◆ WORK TO COMPLETE ◆
Where the line with "exists f1, f2, c." appears below, start writing out lines exactly, and finish with the line with "HandshakeDemo.cfg (Ok tt) ri).1 = data1) /\", which is included; write out nothing else.

◆ EXERCISE MATERIALS ◆

(* ===== verification/Handshake.v ===== *)
(** * The handshake of a session (src/src/channel/rmux.rs, tunnel/rmux.rs, tunnel/ws.rs)

    The connecting side ([init_client]) announces its cipher method in an AUTH
    event, the accepting side ([handle_rmux], and [handle_websocket] over a
    WebSocket) answers with a random number, and both derive the contexts of
    the session from the shared key, the method and that number. *)
From stdpp Require Import prelude strings.
From Stdlib Require Import ZArith Lia.
From S2P Require Import Prelude Io Event Crypto Text.

Local Open Scope Z_scope.

Record CipherConfig := { cipher_key : string; cipher_method : string }.

(** What a successful handshake hands to [process_rmux_session]. *)
Record Ready := {
  rctx : CryptoContext;
  wctx : CryptoContext;
  inbound : source;
  recv_buf : list byte;
}.

(** What has been written, and the outcome; [None] is a read that does not
    return. *)
Abbreviation outcome := (list byte * option (io_result Ready))%type.

Section Handshake.
Context {C : Ciphers} {A : BytesAlloc} `{Bincode AuthRequest} `{Bincode AuthResponse}.

(** [init_client] up to [process_rmux_session]; [sent] is the outcome of the
    write. *)
Definition init_client (cfg : CipherConfig) (sent : io_result unit) (ri : source) : outcome :=
  let method := cipher_method cfg in
  let key := bytes_of (cipher_key cfg) in
  match new_auth_event 0 {| req_method := method |}, new method key 0, new method key 0 with
  | Ok ev, Ok rc, Ok wc =>
      match write_encrypt_event wc ev with
      | Ok (wc, data) =>
          (data,
           match sent with
           | Ok _ =>
               match read_encrypt_event rc ri [] with
               | Some (Ok (GotEvent recv_ev rc ri buf)) =>
                   match deserialize (body recv_ev) with
                   | Some decoded =>
                       if negb (success decoded)
                       then Some (Err "connection refused"%string)
                       else
                         Some (match new method key (rand decoded), new method key (rand decoded) with
                               | Ok r, Ok w => Ok {| rctx := r; wctx := w; inbound := ri; recv_buf := buf |}
                               | Err e, _ => match e with end
                               | _, Err e => match e with end
                               | Panic, _ | _, Panic => Panic
                               end)
                   | None => Some Panic
                   end
               | Some (Ok EndOfStream) => Some (Err (make_io_error "can NOT read first auth envent."))
               | Some (Ok (ReadError e)) => Some (Err (make_io_error e))
               | Some (Err e) => match e with end
               | Some Panic => Some Panic
               | None => None
               end
           | Err e => Some (Err e)
           | Panic => Some Panic
           end)
      | _ => ([], Some Panic)
      end
  | _, _, _ => ([], Some Panic)
  end.

(** [handle_rmux] up to [handle_rmux_session]; [random] is the number drawn,
    [unreadable] the error of a failed read, which [handle_rmux] and
    [handle_websocket] word differently. *)
Definition handle_rmux (cfg : CipherConfig) (random : Z) (sent : io_result unit)
    (unreadable : string -> string) (ri : source) : outcome :=
  let method := cipher_method cfg in
  let key := bytes_of (cipher_key cfg) in
  match new method key 0, new method key 0 with
  | Ok rc, Ok wc =>
      match read_encrypt_event rc ri [] with
      | Some (Ok (GotEvent recv_ev rc ri buf)) =>
          match deserialize (body recv_ev) with
          | Some auth_req =>
              let auth_res := {| success := true; err := ""; rand := random;
                                 res_method := req_method auth_req |} in
              match (res ← new_auth_event 0 auth_res; encrypt wc res []) : partial _ with
              | Ok (wc, _, data) =>
                  (data,
                   match sent with
                   | Ok _ =>
                       Some (match new (res_method auth_res) key (rand auth_res),
                                   new (res_method auth_res) key (rand auth_res) with
                             | Ok r, Ok w => Ok {| rctx := r; wctx := w; inbound := ri; recv_buf := buf |}
                             | Err e, _ => match e with end
                             | _, Err e => match e with end
                             | Panic, _ | _, Panic => Panic
                             end)
                   | Err e => Some (Err e)
                   | Panic => Some Panic
                   end)
              | _ => ([], Some Panic)
              end
          | None => ([], Some (Err (make_io_error "Failed to parse AuthRequest")))
          end
      | Some (Ok EndOfStream) => ([], Some (Err (make_io_error "can NOT read first auth envent.")))
      | Some (Ok (ReadError e)) => ([], Some (Err (unreadable e)))
      | Some (Err e) => match e with end
      | Some Panic => ([], Some Panic)
      | None => ([], None)
      end
  | _, _ => ([], Some Panic)
  end.

Definition handle_websocket (cfg : CipherConfig) (random : Z) (sent : io_result unit)
    (ri : source) : outcome :=
  handle_rmux cfg random sent make_io_error ri.
End Handshake.

(** ** One encrypted event each way *)

Section Lemmas.
Context {C : Ciphers} {A : BytesAlloc} `{!CipherLaws C} `{!BytesAllocLaws A}.

(** An AUTH event between contexts of one method, key and nonce. *)
Lemma auth_exchange {T} `{Bincode T} c (m : T) d :
  sync c c -> ctx_ok c -> serialize m = Some d -> Z.of_nat (length d) < 2 ^ 24 ->
  exists ev w f,
    new_auth_event 0 m = Ok ev /\ (forall out, exists ev', encrypt c ev out = Ok (w, ev', out ++ f)) /\
    body ev = d /\
    forall s rest, healthy s -> stream s = f ++ rest ->
      exists r s' buf, read_encrypt_event c s [] = Some (Ok (GotEvent (received ev) r s' buf)) /\
        buf ++ stream s' = rest /\ healthy s'.
Proof.
  intros Hs Hok Hd Hlen. exists (with_flag (new_data_event 0 d false) FLAG_AUTH).
  assert (event_wf (with_flag (new_data_event 0 d false) FLAG_AUTH)) as Hwf
    by (by apply with_flag_wf).
  destruct (codec_event c c _ Hok Hwf Hs) as (w & r & f & Hc).
  exists w, f. split_and!; [by unfold new_auth_event; rewrite Hd|apply Hc|done|].
  intros s rest Hh E.
  destruct (read_encrypt_event_got Hc s [] Hh E) as (s' & buf & Hr & E' & Hh').
  by exists r, s', buf.
Qed.

Lemma new_ok method k n :
  supported method -> exists c, new method k n = Ok c /\ sync c c /\ ctx_ok c.
Proof.
  intros Hm. pose proof (new_supported method k n Hm) as E.
  eexists. split; [exact E|]. by apply (new_sync method k n).
Qed.
End Lemmas.

(** ** Properties *)

(** C23: the two sides of a handshake agree.  With a shared key and supported
    method, whatever the chunking, each side's handshake succeeds on what the
    other one writes; the contexts of the session are those of the method, the
    key and the server's random number on both sides, so each side's write
    context mirrors the other's read context; and the bytes behind the
    handshake are left for the session. *)
Theorem handshake_agrees {C : Ciphers} {A : BytesAlloc} `{!CipherLaws C} `{!BytesAllocLaws A}
    `{BincodeLaws AuthRequest} `{BincodeLaws AuthResponse} cfg random unreadable d1 d2 :
  supported (cipher_method cfg) ->
  serialize {| req_method := cipher_method cfg |} = Some d1 -> Z.of_nat (length d1) < 2 ^ 24 ->
  serialize {| success := true; err := ""; rand := random; res_method := cipher_method cfg |} = Some d2 ->
  Z.of_nat (length d2) < 2 ^ 24 ->
  exists data1 data2 c,
    new (cipher_method cfg) (bytes_of (cipher_key cfg)) random = Ok c /\ sync c c /\ ctx_ok c /\
    (forall ri, (init_client cfg (Ok tt) ri).1 = data1) /\
    (forall s rest, healthy s -> stream s = data1 ++ rest ->
       exists s' buf, handle_rmux cfg random (Ok tt) unreadable s =
         (data2, Some (Ok {| rctx := c; wctx := c; inbound := s'; recv_buf := buf |})) /\
         buf ++ stream s' = rest /\ healthy s') /\
    (forall ri rest, healthy ri -> stream ri = data2 ++ rest ->
       exists ri' buf, init_client cfg (Ok tt) ri =
         (data1, Some (Ok {| rctx := c; wctx := c; inbound := ri'; recv_buf := buf |})) /\
         buf ++ stream ri' = rest /\ healthy ri').
Proof.
  intros Hm Hd1 Hl1 Hd2 Hl2. set (key := bytes_of (cipher_key cfg)).
  destruct (new_ok (cipher_method cfg) key 0 Hm) as (c0 & Hc0 & Hs0 & Hok0).
  destruct (new_ok (cipher_method cfg) key random Hm) as (c & Hc & Hs & Hok).
  destruct (auth_exchange c0 _ d1 Hs0 Hok0 Hd1 Hl1) as (ev1 & w1 & f1 & Hev1 & He1 & Hb1 & Hr1).
  destruct (auth_exchange c0 _ d2 Hs0 Hok0 Hd2 Hl2) as (ev2 & w2 & f2 & Hev2 & He2 & Hb2 & Hr2).
  destruct (He1 []) as [ev1' E1]. destruct (He2 []) as [ev2' E2]. simpl in E1, E2.
  exists f1, f2, c. split_and!; [done|done|done|..].
  - intros ri. unfold init_client, write_encrypt_event. fold key. by rewrite Hev1, Hc0, E1.
  - intros s rest Hh Hst. destruct (Hr1 s rest Hh Hst) as (r & s' & buf & Hread & Hrest & Hh').
    exists s', buf. split; [|done]. unfold handle_rmux. fold key. rewrite Hc0, Hread.
    simpl. rewrite Hb1, (deserialize_serialize _ _ Hd1). cbn [req_method].
    rewrite Hev2. unmonad. rewrite E2. simpl. by rewrite Hc.
  - intros s rest Hh Hst. destruct (Hr2 s rest Hh Hst) as (r & s' & buf & Hread & Hrest & Hh').
    exists s', buf. split; [|done]. unfold init_client, write_encrypt_event. fold key.
    rewrite Hev1, Hc0, E1. unmonad. rewrite Hread. simpl.
    rewrite Hb2, (deserialize_serialize _ _ Hd2). simpl. by rewrite Hc.
Qed.

(** Serializers for the witnesses; a response that is not the one below has
    no encoding. *)
Module HandshakeDemo.
Definition answer : AuthResponse :=
  {| success := true; err := ""; rand := 77; res_method := "chacha20poly1305" |}.
#[export] Instance AuthResponse_eq_dec : EqDecision AuthResponse.
Proof. solve_decision. Defined.
#[export] Instance res_bincode : Bincode AuthResponse := {|
  serialize m := if decide (m = answer) then Some [x4d] else None;
  deserialize l := Some answer |}.
#[export] Instance res_bincode_laws : BincodeLaws AuthResponse.
Proof. intros m d E. simpl in *. by case_decide; simplify_eq. Qed.
Definition cfg : CipherConfig := {| cipher_key := "secret"; cipher_method := "chacha20poly1305" |}.
(** The server's answer on the wire. *)
Definition reply : source :=
  match new (C := Toy.toy) "chacha20poly1305" (bytes_of "secret") 0 with
  | Ok c => match encrypt (C := Toy.toy) c (with_flag (new_data_event 0 [x4d] false) FLAG_AUTH) [] with
            | Ok (_, _, f) => [Bytes f]
            | _ => []
            end
  | _ => []
  end.
End HandshakeDemo.

Lemma handshake_agrees_witness :
  exists data1 data2 c,
    new (C := Toy.toy) "chacha20poly1305" (bytes_of "secret") 77 = Ok c /\ sync c c /\ ctx_ok c /\
    (forall ri, (init_client (C := Toy.toy) (A := Io.Concrete.exact_alloc) (H := name_bincode)
                   (H0 := HandshakeDemo.res_bincode) HandshakeDemo.cfg (Ok tt) ri).1 = data1) /\
    (forall s rest, healthy s -> stream s = data1 ++ rest ->
       exists s' buf, handle_rmux (C := Toy.toy) (A := Io.Concrete.exact_alloc) (H := name_bincode)
                   (H0 := HandshakeDemo.res_bincode) HandshakeDemo.cfg 77 (Ok tt) id s =
         (data2, Some (Ok {| rctx := c; wctx := c; inbound := s'; recv_buf := buf |})) /\
         buf ++ stream s' = rest /\ healthy s').
Proof.
  destruct (handshake_agrees (C := Toy.toy) (A := Io.Concrete.exact_alloc) (H := name_bincode)
              (H0 := name_bincode_laws) (H1 := HandshakeDemo.res_bincode)
              (H2 := HandshakeDemo.res_bincode_laws) HandshakeDemo.cfg 77 id
              (bytes_of "chacha20poly1305") [x4d])
    as (data1 & data2 & c & H1 & H2 & H3 & H4 & H5 & _).
  - left. reflexivity.
  - reflexivity.
  - reflexivity.
  - reflexivity.
  - reflexivity.
  - exists data1, data2, c. repeat (split; [assumption|]). exact H5.
Defined.

(** Both directions of a session share one nonce sequence.  After a
    successful handshake a side seals its outgoing bodies with the key and
    the nonces under which its peer seals the incoming ones: the n-th body of
    either direction is sealed with the same key and nonce. *)
Theorem directions_share_nonces {C : Ciphers} {A : BytesAlloc} `{!CipherLaws C}
    `{Bincode AuthRequest} `{Bincode AuthResponse} cfg random sent unreadable ri data side :
  init_client cfg sent ri = (data, Some (Ok side)) \/
  handle_rmux cfg random sent unreadable ri = (data, Some (Ok side)) ->
  sealing_key (wctx side) = opening_key (rctx side).
Proof.
  assert (forall m k n c c', new m k n = Ok c -> new m k n = Ok c' ->
    sealing_key c' = opening_key c) as Hnew.
  { intros m k n c c' E E'. rewrite E in E'. injection E' as <-.
    apply new_sync in E as [(_ & _ & Hk) _]. done. }
  unfold init_client, handle_rmux. intros [E|E]; repeat (case_match; simplify_eq/=; try done);
    by eapply Hnew.
Qed.

Lemma directions_share_nonces_witness :
  exists data side,
    init_client (C := Toy.toy) (A := Io.Concrete.exact_alloc) (H := name_bincode)
      (H0 := HandshakeDemo.res_bincode) HandshakeDemo.cfg (Ok tt)
      HandshakeDemo.reply = (data, Some (Ok side)) /\
    sealing_key (wctx side) = opening_key (rctx side).
Proof.
  match goal with |- exists data side, ?e = _ /\ _ => destruct e as [data [[side|e0|]|]] eqn:E end;
    [|vm_compute in E; discriminate E..].
  exists data, side. split; [reflexivity|].
  apply (directions_share_nonces (C := Toy.toy) (A := Io.Concrete.exact_alloc) (H := name_bincode)
           (H0 := HandshakeDemo.res_bincode) HandshakeDemo.cfg 0 (Ok tt) id HandshakeDemo.reply data side).
  left. exact E.
Defined.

◆ OUTPUT OF THE TASK ◆
  exists f1, f2, c. split_and!; [done|done|done|..].
  - intros ri. unfold init_client, write_encrypt_event. fold key. by rewrite Hev1, Hc0, E1.
  - intros s rest Hh Hst. destruct (Hr1 s rest Hh Hst) as (r & s' & buf & Hread & Hrest & Hh').
    exists s', buf. split; [|done]. unfold handle_rmux. fold key. rewrite Hc0, Hread.
    simpl. rewrite Hb1, (deserialize_serialize _ _ Hd1). cbn [req_method].
    rewrite Hev2. unmonad. rewrite E2. simpl. by rewrite Hc.
  - intros s rest Hh Hst. destruct (Hr2 s rest Hh Hst) as (r & s' & buf & Hread & Hrest & Hh').
    exists s', buf. split; [|done]. unfold init_client, write_encrypt_event. fold key.
    rewrite Hev1, Hc0, E1. unmonad. rewrite Hread. simpl.
    rewrite Hb2, (deserialize_serialize _ _ Hd2). simpl. by rewrite Hc.
Qed.

(** Serializers for the witnesses; a response that is not the one below has
    no encoding. *)
Module HandshakeDemo.
Definition answer : AuthResponse :=
  {| success := true; err := ""; rand := 77; res_method := "chacha20poly1305" |}.
#[export] Instance AuthResponse_eq_dec : EqDecision AuthResponse.
Proof. solve_decision. Defined.
#[export] Instance res_bincode : Bincode AuthResponse := {|
  serialize m := if decide (m = answer) then Some [x4d] else None;
  deserialize l := Some answer |}.
#[export] Instance res_bincode_laws : BincodeLaws AuthResponse.
Proof. intros m d E. simpl in *. by case_decide; simplify_eq. Qed.
Definition cfg : CipherConfig := {| cipher_key := "secret"; cipher_method := "chacha20poly1305" |}.
(** The server's answer on the wire. *)
Definition reply : source :=
  match new (C := Toy.toy) "chacha20poly1305" (bytes_of "secret") 0 with
  | Ok c => match encrypt (C := Toy.toy) c (with_flag (new_data_event 0 [x4d] false) FLAG_AUTH) [] with
            | Ok (_, _, f) => [Bytes f]
            | _ => []
            end
  | _ => []
  end.
End HandshakeDemo.

Lemma handshake_agrees_witness :
  exists data1 data2 c,
    new (C := Toy.toy) "chacha20poly1305" (bytes_of "secret") 77 = Ok c /\ sync c c /\ ctx_ok c /\
    (forall ri, (init_client (C := Toy.toy) (A := Io.Concrete.exact_alloc) (H := name_bincode)
                   (H0 := HandshakeDemo.res_bincode) HandshakeDemo.cfg (Ok tt) ri).1 = data1) /\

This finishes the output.